Look through the entries below. Report each line that has the word "total" in it.

======== Material for this exercise

(** X20.  The aggregation does not depend on the order of the examples:
    for a permutation of the results the total, the three counts and the
    three accuracies are the same, and so is the count under every key of
    the error histogram (the order of the keys may differ). *)
Theorem X20_aggregate_order_free (results results' : list EvalMetrics.t) :
  Permutation results results' ->
  AggregateMetrics.total (aggregate results)
  = AggregateMetrics.total (aggregate results')
  /\ AggregateMetrics.syntax_valid (aggregate results)
     = AggregateMetrics.syntax_valid (aggregate results')
  /\ AggregateMetrics.geometry_valid (aggregate results)
     = AggregateMetrics.geometry_valid (aggregate results')
  /\ AggregateMetrics.exact_match (aggregate results)
     = AggregateMetrics.exact_match (aggregate results')
  /\ AggregateMetrics.syntax_accuracy (aggregate results)
     = AggregateMetrics.syntax_accuracy (aggregate results')
  /\ AggregateMetrics.geometry_accuracy (aggregate results)
     = AggregateMetrics.geometry_accuracy (aggregate results')
  /\ AggregateMetrics.exact_match_accuracy (aggregate results)
     = AggregateMetrics.exact_match_accuracy (aggregate results')
  /\ compute_metrics results = compute_metrics results'
  /\ (forall key,
        dict_get (AggregateMetrics.errors (aggregate results)) key 0
        = dict_get (AggregateMetrics.errors (aggregate results')) key 0).
Proof.
  intros H.
  pose proof (Permutation_length H) as Hlen.
  pose proof (count_perm EvalMetrics.syntax_valid _ _ H) as Hs.
  pose proof (count_perm (fun r => is_True (EvalMetrics.geometry_valid r))
                _ _ H) as Hg.
  pose proof (count_perm EvalMetrics.exact_match _ _ H) as He.
  unfold aggregate, compute_metrics.
  cbn [AggregateMetrics.total AggregateMetrics.syntax_valid
       AggregateMetrics.geometry_valid AggregateMetrics.exact_match
       AggregateMetrics.syntax_accuracy AggregateMetrics.geometry_accuracy
       AggregateMetrics.exact_match_accuracy AggregateMetrics.errors].
  rewrite Hlen, Hs, Hg, He. repeat split.
  intros key.
  destruct (record_errors results [] (NoDup_nil _)) as (_ & _ & _ & H1);
    [intros k v []|].
  destruct (record_errors results' [] (NoDup_nil _)) as (_ & _ & _ & H2);
    [intros k v []|].
  rewrite H1, H2. f_equal. now apply count_perm.
Qed.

================

Exercise answer
    for a permutation of the results the total, the three counts and the
  AggregateMetrics.total (aggregate results)
  = AggregateMetrics.total (aggregate results')
  cbn [AggregateMetrics.total AggregateMetrics.syntax_valid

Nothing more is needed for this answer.